▶ What to do
How many lines of the material below contain the string "Lemmas"? Answer with the number and nothing else.

▶ Entries supplied
Lemma canon_dict_complete d l r :
  Forall (fun kv => forall fuel r, (2 * length (encode kv.2) + 1 <= fuel)%nat ->
            benc_canon fuel (encode kv.2 ++ r) (d + 1) = Some r) l ->
  Forall (fun kv => len_ok kv.1 /\ canon_at (d + 1) kv.2) l ->
  forall prev fuel, ascending prev (map fst l) ->
  (2 * length (concat (map pair_text l)) + 2 <= fuel)%nat ->
  canon_dict fuel (concat (map pair_text l) ++ 101 :: r) d prev = Some r.
Proof.
  intros H1 H2. induction H1 as [|[k v] l Hv Hl IH]; intros prev fuel Ha Hf.
  - simpl in Hf. destruct fuel as [|fuel]; [lia|]. done.
  - apply Forall_cons in H2 as [[Hk Hc] H2]. cbn [map concat fst snd] in *.
    unfold pair_text in Hf at 1 |- * at 1. cbn [fst snd] in *. rewrite !length_app in Hf.
    destruct (str_text_first k Hk) as (c & t & E & Hcr).
    destruct fuel as [|fuel]; [lia|]. rewrite <- !app_assoc.
    set (tail := concat (map pair_text l) ++ 101 :: r) in *.
    assert (0 < length (str_text k))%nat by (rewrite E; simpl; lia).
    pose proof (canon_str_text k (encode v ++ tail) Hk) as Hcs.
    rewrite E in *. cbn [app canon_dict] in *.
    destruct (Z.eqb_spec c 101); [lia|]. rewrite Hcs.
    destruct Ha as [Ha1 Ha2].
    assert (match prev with Some p => 0 <=? benc_key_cmp p k | None => false end = false) as ->.
    { destruct prev as [p|]; [|done]. rewrite benc_key_cmp_memcmp. by apply Z.leb_gt. }
    rewrite Hv by lia. apply IH; [done|done|lia].
Qed.

Lemma canon_at_inv d v :
  canon_at d v ->
  d <= BENC_MAX_DEPTH /\
  match v with
  | BInt z => - INT64_MAX <= z <= INT64_MAX
  | BStr s => len_ok s
  | BList l => Forall (canon_at (d + 1)) l
  | BDict kvs => ascending None (map fst kvs) /\
      Forall (fun kv => len_ok kv.1 /\ canon_at (d + 1) kv.2) kvs
  end.
Proof. by inversion 1. Qed.

Lemma encode_dict l : encode (BDict l) = 100 :: concat (map pair_text l) ++ [101].
Proof.
  cbn [encode]. do 3 f_equal. apply map_ext. by intros [k v].
Qed.

Lemma canon_complete v d fuel r :
  canon_at d v -> (2 * length (encode v) + 1 <= fuel)%nat ->
  benc_canon fuel (encode v ++ r) d = Some r.
Proof.
  revert d fuel r. induction v as [z|s|l IH|l IH] using bval_ind_nested;
    intros d fuel r Hc Hf; apply canon_at_inv in Hc as [Hd Hc];
    (destruct fuel as [|fuel]; [lia|]).
  - destruct (canon_int_text z r Hc) as (q & E & Hq). cbn [encode]. rewrite E.
    cbn [benc_canon]. destruct (Z.ltb_spec BENC_MAX_DEPTH d); [lia|]. done.
  - by apply canon_leaf.
  - cbn [encode app benc_canon] in *. rewrite <- app_assoc. cbn [app].
    destruct (Z.ltb_spec BENC_MAX_DEPTH d); [lia|].
    cbn [length] in Hf. rewrite length_app in Hf. simpl in Hf.
    apply canon_list_complete; [|done|lia].
    rewrite Forall_forall in *. eauto.
  - rewrite encode_dict in *. cbn [app benc_canon] in *. rewrite <- app_assoc. cbn [app].
    destruct (Z.ltb_spec BENC_MAX_DEPTH d); [lia|]. destruct Hc as [Ha Hc].
    cbn [length] in Hf. rewrite length_app in Hf. simpl in Hf.
    apply canon_dict_complete; [|done|done|lia].
    rewrite Forall_forall in *. intros kv Hin f r' Hf'. apply IH; [done| |done]. by apply Hc.
Qed.

(** ** Lemmas: the check accepts nothing else *)
Lemma canon_sound fuel :
  (forall l d r, benc_canon fuel l d = Some r ->
     exists v, canon_at d v /\ l = encode v ++ r) /\
  (forall l d r, canon_list fuel l d = Some r ->
     exists vs, Forall (canon_at (d + 1)) vs /\ l = concat (map encode vs) ++ 101 :: r) /\
  (forall l d prev r, canon_dict fuel l d prev = Some r ->
     exists kvs, ascending prev (map fst kvs) /\
       Forall (fun kv => len_ok kv.1 /\ canon_at (d + 1) kv.2) kvs /\
       l = concat (map pair_text kvs) ++ 101 :: r).
Proof.
  induction fuel as [|fuel (IHv & IHl & IHd)]; [done|].
  split; [|split].
  - intros l d r H. cbn [benc_canon] in H.
    destruct (Z.ltb_spec BENC_MAX_DEPTH d); [done|]. destruct l as [|c rest]; [done|].
    destruct (Z.eqb_spec c 105) as [->|_].
    { apply canon_int_inv in H as (z & E & Hz). exists (BInt z). by split; [constructor|]. }
    destruct (Z.eqb_spec c 108) as [->|_].
    { apply IHl in H as (vs & Hvs & ->). exists (BList vs). split; [by constructor|].
      cbn [encode app]. by rewrite <- app_assoc. }
    destruct (Z.eqb_spec c 100) as [->|_].
    { apply IHd in H as (kvs & Ha & Hk & ->). exists (BDict kvs). split; [by constructor|].
      rewrite encode_dict. cbn [app]. by rewrite <- app_assoc. }
    destruct (benc_canon_str (c :: rest)) as [[s q]|] eqn:E; [|done]. simplify_eq.
    apply canon_str_inv in E as [-> Hs]. exists (BStr s). by split; [constructor|].
  - intros l d r H. cbn [canon_list] in H. destruct l as [|c rest]; [done|].
    destruct (Z.eqb_spec c 101) as [->|_].
    { simplify_eq. exists []. by split; [constructor|]. }
    destruct (benc_canon fuel (c :: rest) (d + 1)) as [q|] eqn:E; [|done].
    apply IHv in E as (v & Hv & ->). apply IHl in H as (vs & Hvs & ->).
    exists (v :: vs). split; [by constructor|]. cbn [map concat]. by rewrite <- app_assoc.
  - intros l d prev r H. cbn [canon_dict] in H. destruct l as [|c rest]; [done|].
    destruct (Z.eqb_spec c 101) as [->|_].
    { simplify_eq. exists []. split; [done|]. by split; [constructor|]. }
    destruct (benc_canon_str (c :: rest)) as [[k q]|] eqn:E; [|done].
    apply canon_str_inv in E as [-> Hk].
    destruct (match prev with Some p => 0 <=? benc_key_cmp p k | None => false end) eqn:Ep; [done|].
    destruct (benc_canon fuel q (d + 1)) as [q'|] eqn:E; [|done].
    apply IHv in E as (v & Hv & ->). apply IHd in H as (kvs & Ha & Hkv & ->).
    exists ((k, v) :: kvs). split; [|split].
    + cbn [map ascending fst]. split; [|done]. destruct prev as [p|]; [|done].
      rewrite benc_key_cmp_memcmp in Ep. by apply Z.leb_gt in Ep.
    + by constructor.
    + cbn [map concat]. change (pair_text (k, v)) with (str_text k ++ encode v).
      by rewrite <- !app_assoc.
Qed.

(** ** Lemmas: skipping *)
Lemma skip_str fuel s r d :
  d <= BENC_MAX_DEPTH -> len_ok s -> benc_skip_depth (S fuel) (str_text s ++ r) d = Some r.
Proof.
  intros Hd Hs. destruct (str_text_first s Hs) as (c & t & E & Hc).
  assert (str_text s ++ r = dec (Z.of_nat (length s)) ++ 58 :: s ++ r) as Ea
    by (unfold str_text; by rewrite <- app_assoc).
  assert (benc_digits (str_text s ++ r) = Some (Z.of_nat (length s), 58 :: s ++ r)) as Ed.
  { rewrite Ea. apply benc_digits_dec; [unfold len_ok in Hs; lia | done]. }
  rewrite E in Ed |- *. cbn [app benc_skip_depth] in *.
  destruct (Z.ltb_spec BENC_MAX_DEPTH d); [lia|].
  destruct (Z.eqb_spec c 105), (Z.eqb_spec c 108), (Z.eqb_spec c 100); try lia. cbn [orb].
  by rewrite Ed, take_str_exact.
Qed.

Lemma skip_int fuel z r d :
  d <= BENC_MAX_DEPTH -> - INT64_MAX <= z <= INT64_MAX ->
  benc_skip_depth (S fuel) (int_text z ++ r) d = Some r.
Proof.
  intros Hd Hz. unfold int_text. cbn [app benc_skip_depth].
  destruct (Z.ltb_spec BENC_MAX_DEPTH d); [lia|]. rewrite Z.eqb_refl, <- app_assoc.
  destruct (Z.ltb_spec z 0); cbn [app].
  - rewrite (proj2 (eat_inv 45 _ _) eq_refl), benc_digits_dec by (done || lia).
    by apply eat_inv.
  - rewrite (proj2 (eat_none 45 _)).
    + rewrite benc_digits_dec by (done || lia). by apply eat_inv.
    + destruct (dec_spec z ltac:(lia)) as (Hdg & Hne & _). intros q E.
      destruct (dec z) as [|c t]; [done|]. apply Forall_cons in Hdg as [Hc _].
      cbn [app] in E. simplify_eq. lia.
Qed.

(** A run of items inside a container, whatever text each has. *)
Lemma skip_items_complete d (ts : list bytes) r :
  Forall (fun t => (exists c u, t = c :: u /\ c <> 101) /\
            forall fuel r, (2 * length t + 1 <= fuel)%nat ->
              benc_skip_depth fuel (t ++ r) (d + 1) = Some r) ts ->
  forall fuel, (2 * length (concat ts) + 2 <= fuel)%nat ->
  skip_items fuel (concat ts ++ 101 :: r) d = Some r.
Proof.
  induction 1 as [|t ts [(c & u & E & Hne) Ht] Hts IH]; intros fuel Hf.
  - simpl in Hf. destruct fuel as [|fuel]; [lia|]. done.
  - cbn [concat] in *. rewrite length_app in Hf. destruct fuel as [|fuel]; [lia|].
    rewrite <- app_assoc. assert (0 < length t)%nat by (rewrite E; simpl; lia).
    specialize (Ht fuel (concat ts ++ 101 :: r) ltac:(lia)).
    rewrite E in *. cbn [app skip_items] in *. destruct (Z.eqb_spec c 101); [done|].
    rewrite Ht. apply IH. lia.
Qed.

(** The texts of a dictionary, keys and values in turn. *)
Definition dict_items (l : list (bytes * bval)) : list bytes :=
  concat (map (fun kv => [str_text kv.1; encode kv.2]) l).

Lemma concat_dict_items l : concat (dict_items l) = concat (map pair_text l).
Proof.
  unfold dict_items. induction l as [|kv l IH]; [done|]. cbn [map concat app].
  rewrite IH. unfold pair_text at 2. by rewrite <- app_assoc.
Qed.

Lemma skip_complete v d fuel r :
  canon_at d v -> (2 * length (encode v) + 1 <= fuel)%nat ->
  benc_skip_depth fuel (encode v ++ r) d = Some r.
Proof.
  revert d fuel r. induction v as [z|s|l IH|l IH] using bval_ind_nested;
    intros d fuel r Hc Hf; pose proof Hc as Hc0; apply canon_at_inv in Hc as [Hd Hc];
    (destruct fuel as [|fuel]; [lia|]).
  - by apply skip_int.
  - by apply skip_str.
  - cbn [encode app benc_skip_depth] in *. rewrite <- app_assoc. cbn [app].
    destruct (Z.ltb_spec BENC_MAX_DEPTH d); [lia|].
    cbn [length] in Hf. rewrite length_app in Hf. simpl in Hf.
    apply skip_items_complete; [|lia].
    apply Forall_map. rewrite Forall_forall in *. intros v Hin.
    split; [eapply encode_first; eauto | eauto].
  - rewrite encode_dict, <- concat_dict_items in *. cbn [app benc_skip_depth] in *.
    rewrite <- app_assoc. cbn [app].
    destruct (Z.ltb_spec BENC_MAX_DEPTH d); [lia|]. destruct Hc as [Ha Hc].
    cbn [length] in Hf. rewrite length_app in Hf. simpl in Hf.
    apply skip_items_complete; [|lia]. clear Hf Hc0 Ha.
    unfold dict_items. induction l as [|[k v] l IHl]; [constructor|].
    apply Forall_cons in IH as [IHv IH], Hc as [[Hk Hv] Hc]. cbn [map concat app fst snd] in *.
    pose proof (proj1 (canon_at_inv _ _ Hv)).
    apply Forall_cons_2; [|apply Forall_cons_2; [|by apply IHl]].
    + split; [destruct (str_text_first k Hk) as (c & u & E & Hc'); exists c, u; split; [done|lia]|].
      intros f r' Hf'. destruct f as [|f]; [lia|]. by apply skip_str.
    + split; [eapply encode_first; eauto | eauto].
Qed.

Lemma benc_skip_encode v r : canon_at 0 v -> benc_skip (encode v ++ r) = Some r.
Proof.
  intros Hc. apply skip_complete; [done|]. unfold benc_fuel. rewrite length_app. lia.
Qed.

(** Every successful skip consumes something. *)
Lemma digits_shorter l n r : benc_digits l = Some (n, r) -> (length r < length l)%nat.
Proof.
  intros H. destruct (benc_digits_inv l n r H) as (ds & -> & _ & Hne & _).
  rewrite length_app. destruct ds; [done|]. simpl. lia.
Qed.

Lemma eat_shorter c l r : eat c l = Some r -> (length r < length l)%nat.
Proof. intros ->%eat_inv. simpl. lia. Qed.

Lemma take_str_shorter l n d r : take_str l n = Some (d, r) -> (length r < length l)%nat.
Proof.
  unfold take_str. destruct (eat 58 l) as [q|] eqn:E; [|done]. apply eat_shorter in E.
  destruct (_ <? n); [done|]. intros ?; simplify_eq. rewrite length_drop. lia.
Qed.

Lemma skip_shorter fuel :
  (forall l d r, benc_skip_depth fuel l d = Some r -> (length r < length l)%nat) /\
  (forall l d r, skip_items fuel l d = Some r -> (length r < length l)%nat).
Proof.
  induction fuel as [|fuel [IHd IHi]]; [done|]. split; intros l d r H; cbn in H.
  - destruct (_ <? d); [done|]. destruct l as [|c rest]; [done|].
    destruct (c =? 105).
    { destruct (eat 45 rest) as [q|] eqn:Eq.
      - apply eat_shorter in Eq. destruct (benc_digits q) as [[n q']|] eqn:Ed; [|done].
        apply digits_shorter in Ed. apply eat_shorter in H. simpl. lia.
      - destruct (benc_digits rest) as [[n q']|] eqn:Ed; [|done].
        apply digits_shorter in Ed. apply eat_shorter in H. simpl. lia. }
    destruct (_ || _).
    { apply IHi in H. simpl. lia. }
    destruct (benc_digits (c :: rest)) as [[n q]|] eqn:Ed; [|done].
    destruct (take_str q n) as [[s q']|] eqn:Et; [|done]. simplify_eq.
    apply digits_shorter in Ed. apply take_str_shorter in Et. lia.
  - destruct l as [|c rest]; [done|]. destruct (c =? 101); [simplify_eq; simpl; lia|].
    destruct (benc_skip_depth fuel (c :: rest) (d + 1)) as [q|] eqn:Es; [|done].
    apply IHd in Es. apply IHi in H. lia.
Qed.

Lemma skip_fuel f1 :
  (forall f2 l d, (2 * length l + 1 <= f1)%nat -> (2 * length l + 1 <= f2)%nat ->
     benc_skip_depth f1 l d = benc_skip_depth f2 l d) /\
  (forall f2 l d, (2 * length l + 2 <= f1)%nat -> (2 * length l + 2 <= f2)%nat ->
     skip_items f1 l d = skip_items f2 l d).
Proof.
  induction f1 as [|f1 [IHd IHi]]; [split; lia|].
  split; intros [|f2] l d H1 H2; try lia; cbn.
  - destruct (_ <? d); [done|]. destruct l as [|c rest]; [done|]. cbn [length] in *.
    by rewrite (IHi f2 rest d) by lia.
  - destruct l as [|c rest]; [done|]. cbn [length] in *.
    rewrite (IHd f2 (c :: rest) (d + 1)) by (cbn [length]; lia).
    destruct (benc_skip_depth f2 _ _) as [q|] eqn:Es; [|done].
    apply skip_shorter in Es. cbn [length] in Es. by rewrite (IHi f2 q d) by lia.
Qed.

(** ** Lemmas: dictionaries *)
Lemma canon_at_le d d' v : canon_at d v -> d' <= d -> canon_at d' v.
Proof.
  revert d d'. induction v as [z|s|l IH|l IH] using bval_ind_nested;
    intros d d' H Hd; apply canon_at_inv in H as [Hm H]; constructor;
    try done; try lia; try (by destruct H).
  - rewrite Forall_forall in *. intros v Hin.
    apply (IH v Hin (d + 1)); [by apply H | lia].
  - destruct H as [_ H]. rewrite Forall_forall in *. intros kv Hin.
    destruct (H kv Hin) as [Hk Hv]. split; [done|]. apply (IH kv Hin (d + 1)); [done|lia].
Qed.

Lemma str_get_text s r : len_ok s -> benc_str_get (str_text s ++ r) = Some s.
Proof.
  intros Hs. unfold benc_str_get, str_text. rewrite <- app_assoc. cbn [app].
  rewrite benc_digits_dec by (done || unfold len_ok in Hs; lia).
  by rewrite take_str_exact.
Qed.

▶ Answer to this task
3